A Blind Man Fulfills Mission To Make Legos Accessible For Visually Impaired
MICHEL MARTIN, HOST:
A few months ago, we told you a story about a special project by Lego, the Danish toy company that makes all those plastic bricks. Lego decided to make Braille bricks to make it easier for visually impaired people to have fun with them. We have an update. This week, Lego released new audio and Braille instruction manuals for some of their sets. They're available to download from their website. The sets can be used through the computer or with different devices to interpret them. The idea came from Matthew Shifrin, a 22-year-old Lego enthusiast from Massachusetts who is blind.
MATTHEW SHIFRIN: Find one dark green 2-by-6 brick. Put it knob side down vertically on the table. Then find three black 2-by-2 plates with side connectors and put these plates knob side down on top and starting from the back.
MARTIN: That is Shifrin reading from the new set of Braille instructions. And here's what the computer audio version sounds like.
AUTOMATED VOICE: Next, we will build the escape car with flames. Find one black wagon bottom 4-by-10 with four side connectors. Put it...
MARTIN: Shifrin was instrumental in pushing the company to take this step. He's been building with Legos since he was 5 with the help of family and friends. But as a kid, he couldn't do it on his own because he couldn't see the graphics-based instructions.
SHIFRIN: I just built what I could, just kind of making things up.
MARTIN: That changed on Shifrin's 13th birthday thanks to a family friend named Lilya Finkel.

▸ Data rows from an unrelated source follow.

(** * bane-emote-board: search adapters, scroll driver, media cache, favorites

    A shallow embedding of the paging and caching core of
    [bane-emote-board.py]: the data sources ([TenorSource], [EmojiSource],
    [LocalSource]), the scroll driver of [App] ([search], [load_more],
    [display_results], [check_scroll], [fill_screen_if_needed]), the cache
    file naming of [ImageCard.load_bytes], the favorites toggle of
    [ImageCard.toggle_fav] and [cleanup_temp_files].

    Conventions.
    - A Python [str] is kept as the byte string of its UTF-8 encoding;
      equality, [in] and [endswith] on valid UTF-8 agree with the
      code-point versions.  The library functions that depend on the
      Unicode tables ([str.lower], [str.title], [chr], [unicodedata.name])
      and the per-process [hash] are Section variables.
    - A Python [int] is a [Z]. *)

From Stdlib Require Import ZArith List String Ascii Bool Lia Permutation Sorted.
From stdpp Require Import base gmap strings list pretty.
Import ListNotations.
Open Scope Z_scope.

(** ** Python strings *)

(** [q in s] on [str]. *)
Fixpoint str_in (q s : string) : bool :=
  String.prefix q s ||
  match s with
  | EmptyString => false
  | String _ s' => str_in q s'
  end.

(** [s.endswith(suf)]. *)
Fixpoint endswith (s suf : string) : bool :=
  String.eqb s suf ||
  match s with
  | EmptyString => false
  | String _ s' => endswith s' suf
  end.

(** [s.endswith((suf1, suf2, ...))]. *)
Definition endswith_any (s : string) (sufs : list string) : bool :=
  existsb (endswith s) sufs.

(** Truthiness of a [str]. *)
Definition str_truthy (s : string) : bool := negb (String.eqb s "").

(** [str(dir / fname)] for a file name without separators. *)
Definition path_join (dir fname : string) : string := dir +:+ "/" +:+ fname.

(** ** Python list slicing *)

(** How [l[lo:hi]] clamps one bound against [n = len(l)]. *)
Definition slice_bound (n i : Z) : Z :=
  if i <? 0 then Z.max (i + n) 0 else Z.min i n.

(** [l[lo:hi]]. *)
Definition py_slice {A} (l : list A) (lo hi : Z) : list A :=
  let n := Z.of_nat (length l) in
  let a := slice_bound n lo in
  let b := slice_bound n hi in
  firstn (Z.to_nat (b - a)) (skipn (Z.to_nat a) l).

(** [len(l)]. *)
Definition len {A} (l : list A) : Z := Z.of_nat (length l).

(** ** Result items

    The dicts the sources build:
    [{"name": .., "url": .., "type": .., "source": ..}], with
    ["original_url"] present only on imported local files. *)

Record item := mk_item {
  name : string;
  url : string;
  type : string;
  source : string;
  original_url : option string
}.

Global Instance item_eq_dec : EqDecision item.
Proof. solve_decision. Defined.

Definition BATCH_SIZE : Z := 50.

(** ** Favorites ([ImageCard.toggle_fav], lines 592-615; [is_favorited], lines 580-586) *)

(** What is on disk at [FAVS_FILE]. *)
Inductive favs_file :=
| FavsMissing
| FavsCorrupt
| FavsList (favs : list item).

(** [favs = []; if FAVS_FILE.exists(): try: favs = json.load(f) except: pass] *)
Definition load_favs (f : favs_file) : list item :=
  match f with
  | FavsList favs => favs
  | FavsMissing | FavsCorrupt => []
  end.

(** The loop
    [for i, item in enumerate(favs):
       if item['url'] == self.data['url']: favs.pop(i); found = True; break].
    [None] is [found = False] (the list is untouched). *)
Fixpoint pop_first_match (u : string) (favs : list item) : option (list item) :=
  match favs with
  | [] => None
  | x :: rest =>
      if String.eqb (url x) u then Some rest
      else option_map (cons x) (pop_first_match u rest)
  end.

(** [toggle_fav]: the file after [json.dump(favs, f)] and the flag handed to
    [update_star_style] ([not found]: the item is now a favorite). *)
Definition toggle_fav (data : item) (f : favs_file) : favs_file * bool :=
  let favs := load_favs f in
  match pop_first_match (url data) favs with
  | Some favs' => (FavsList favs', false)
  | None => (FavsList (favs ++ [data]), true)
  end.

(** [is_favorited]. *)
Definition is_favorited (data : item) (f : favs_file) : bool :=
  existsb (fun x => String.eqb (url x) (url data)) (load_favs f).

(** A run of toggles, oldest first (each one reads and rewrites the file). *)
Definition toggle_all (ds : list item) (f : favs_file) : favs_file :=
  foldl (λ f d, fst (toggle_fav d f)) f ds.

Definition fav_urls (f : favs_file) : list string := url <$> load_favs f.

(** Two favorite lists hold the same entities: [url] is the identity key, so
    they carry the same urls with the same multiplicities, in any order. *)
Definition content_equal (s t : list item) : Prop :=
  (url <$> s) ≡ₚ (url <$> t).

(** ** Media cache ([ImageCard.__init__], lines 531-545; [ImageCard.load_bytes], lines 630-638; [ImageDownloadWorker], lines 397-408) *)

Section Cache.

(** The built-in [hash] on [str]: seeded once per process, so one
    function for the whole run. *)
Variable hash : string → Z.
(** [str(DATA_DIR)]. *)
Variable DATA_DIR : string.

(** [ext = ".gif" if self.data['type'] == 'gif' else ".webp"] *)
Definition cache_ext (data : item) : string :=
  if String.eqb (type data) "gif" then ".gif" else ".webp".

(** [fname = f"tmp_{abs(hash(self.data['url']))}{ext}"] *)
Definition cache_fname (data : item) : string :=
  "tmp_" +:+ pretty (Z.abs (hash (url data))) +:+ cache_ext data.

(** [load_bytes(data_bytes, local_path)]: the [self.local_path] it sets and
    the file write it performs, if any. *)
Definition load_bytes (data : item) (data_bytes : option (list Byte.byte))
    (local_path : option string) : string * option (string * list Byte.byte) :=
  let cached :=
    let path := path_join DATA_DIR (cache_fname data) in
    match data_bytes with
    | Some (b :: bs) => (path, Some (path, b :: bs))
    | Some [] | None => (path, None)
    end in
  match local_path with
  | Some p => if str_truthy p then (p, None) else cached
  | None => cached
  end.
(** * Time-series analysis utilities of the NetCDF viewer

    A shallow embedding of [src/utils/analysis.ts] and of the recomputation
    done by [AnalysisPanel] ([src/components/AnalysisPanel.tsx]).

    JavaScript numbers are IEEE 754 binary64 values.  They are embedded as
    [spec_float] with the operations of [SpecFloat] at precision 53 and
    maximal exponent 1024, so that rounding, infinities, signed zeros and
    NaN behave as they do in the program. *)

From Stdlib Require Import String QArith Qround.
From Stdlib Require Import ZArith List Bool Lia Permutation Sorted.
From Stdlib Require Import Floats.SpecFloat.
Import ListNotations.

Local Open Scope string_scope.
Local Open Scope list_scope.
Local Open Scope Z_scope.

(** ** JavaScript numbers *)

Module Num.

Definition prec : Z := 53.
Definition emax : Z := 1024.

Definition number := spec_float.

Definition add : number -> number -> number := SFadd prec emax.
Definition sub : number -> number -> number := SFsub prec emax.
Definition mul : number -> number -> number := SFmul prec emax.
Definition div : number -> number -> number := SFdiv prec emax.

(** [a < b], [a > b], [a <= b], [a === b]: all false on NaN. *)
Definition lt (a b : number) : bool := SFltb a b.
Definition gt (a b : number) : bool := SFltb b a.
Definition le (a b : number) : bool := SFleb a b.
Definition strict_eq (a b : number) : bool := SFeqb a b.

Definition Math_abs : number -> number := SFabs.
Definition Math_sqrt : number -> number := SFsqrt prec emax.

(** An integer read as a number (exact below 2^53, rounded above). *)
Definition ofZ (z : Z) : number := binary_normalize prec emax z 0 false.
Definition ofNat (n : nat) : number := ofZ (Z.of_nat n).

(** A decimal literal [n / 10^k]: the nearest binary64 value, obtained by
    one correctly rounded division of two exactly represented integers. *)
Definition lit (n d : Z) : number := div (ofZ n) (ofZ d).

(** The values of the type that are binary64 numbers: a finite value has a
    mantissa and an exponent in canonical form. *)
Definition valid (x : number) : bool := valid_binary prec emax x.

(** [2 ** e]. *)
Definition pow2 (e : Z) : number := binary_normalize prec emax 1 e false.
(** * cyclops-go: the ingestion front-end of [api/api.go]

    A shallow embedding of the request handler of the Sentry-compatible
    ingestion proxy (package [api]) together with the library functions
    it calls, and the properties of its admission decision, of its body
    handling and of its authentication parsing.

    Conventions.
    - Go [string] is [string], Go [[]byte] is [list byte].
    - Go [int], [int64] and [time.Duration] are [Z] with the 64-bit
      two's-complement wrap-around written out ([int64]); [uint64] wraps
      modulo [2^64] ([uint64]).
    - Go maps ([http.Header], [url.Values], [mux.Vars]) are [gmap].
    - A Go [(value, error)] result is a pair whose second component is an
      [option error]; [None] is Go's [nil].
    - Effects (cache store, delivery queue, statistics, log) are threaded
      through an explicit state record. *)

From Stdlib Require Import ZArith List String Ascii Lia Bool DecimalString DecimalPos.
From Stdlib.Strings Require Import Byte.
From stdpp Require Import base gmap strings list fin_maps relations.

Open Scope Z_scope.

(** ** Machine integers *)

Definition int64 (x : Z) : Z := (x + 2 ^ 63) mod 2 ^ 64 - 2 ^ 63.
Definition uint64 (x : Z) : Z := x mod 2 ^ 64.

Definition Z_of_byte (b : byte) : Z := Z.of_N (Byte.to_N b).

(** Go's conversion [byte(v)] of an unsigned integer: the low eight bits. *)
Definition byte_of_Z (v : Z) : byte :=
  match Byte.of_N (Z.to_N (v mod 256)) with
  | Some b => b
  | None => x00
  end.

(** ** Errors

    The Go [error] values that can reach the handler. *)

Inductive NumErrorKind := ErrSyntax | ErrRange.

Inductive error :=
| NumError (Func Num : string) (Err : NumErrorKind)      (* strconv *)
| CorruptInputError (offset : Z)                         (* encoding/base64 *)
| ReadError (msg : string)                               (* io, from r.Body *)
| HashError (msg : string)                               (* hash.HashForGrouping *)
| StoreUnavailable.                                      (* models.Cache *)

(** ** encoding/base64, [StdEncoding] *)

Module Base64.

SHIFRIN: Lilya came over, and with her, she brought this big cardboard box and those big, fat binders, thick as a textbook. And in this big, fat box was an 843-piece Middle Eastern Lego palace. And the binder that she brought it had hand-Brailled instructions that she'd typed up on a Braille typewriter.
MARTIN: Shifrin says it was a game-changer for him.
SHIFRIN: For me, building a Lego set independently before this was about as likely as driving a car. And suddenly there it was. I could build these sets on my own. I realized that blind kids deserve this.
MARTIN: Shifrin and Finkel created more sets and launched a website to share them with others. But they couldn't keep up with the requests for more. Then Finkel was diagnosed with cancer, and the pair realized they needed help to take the idea further. So they reached out to Lego. Eventually the Danish company was interested and expanded on the original concept to include audio instructions.
AUTOMATED VOICE: Open the box. This can be tricky for everyone.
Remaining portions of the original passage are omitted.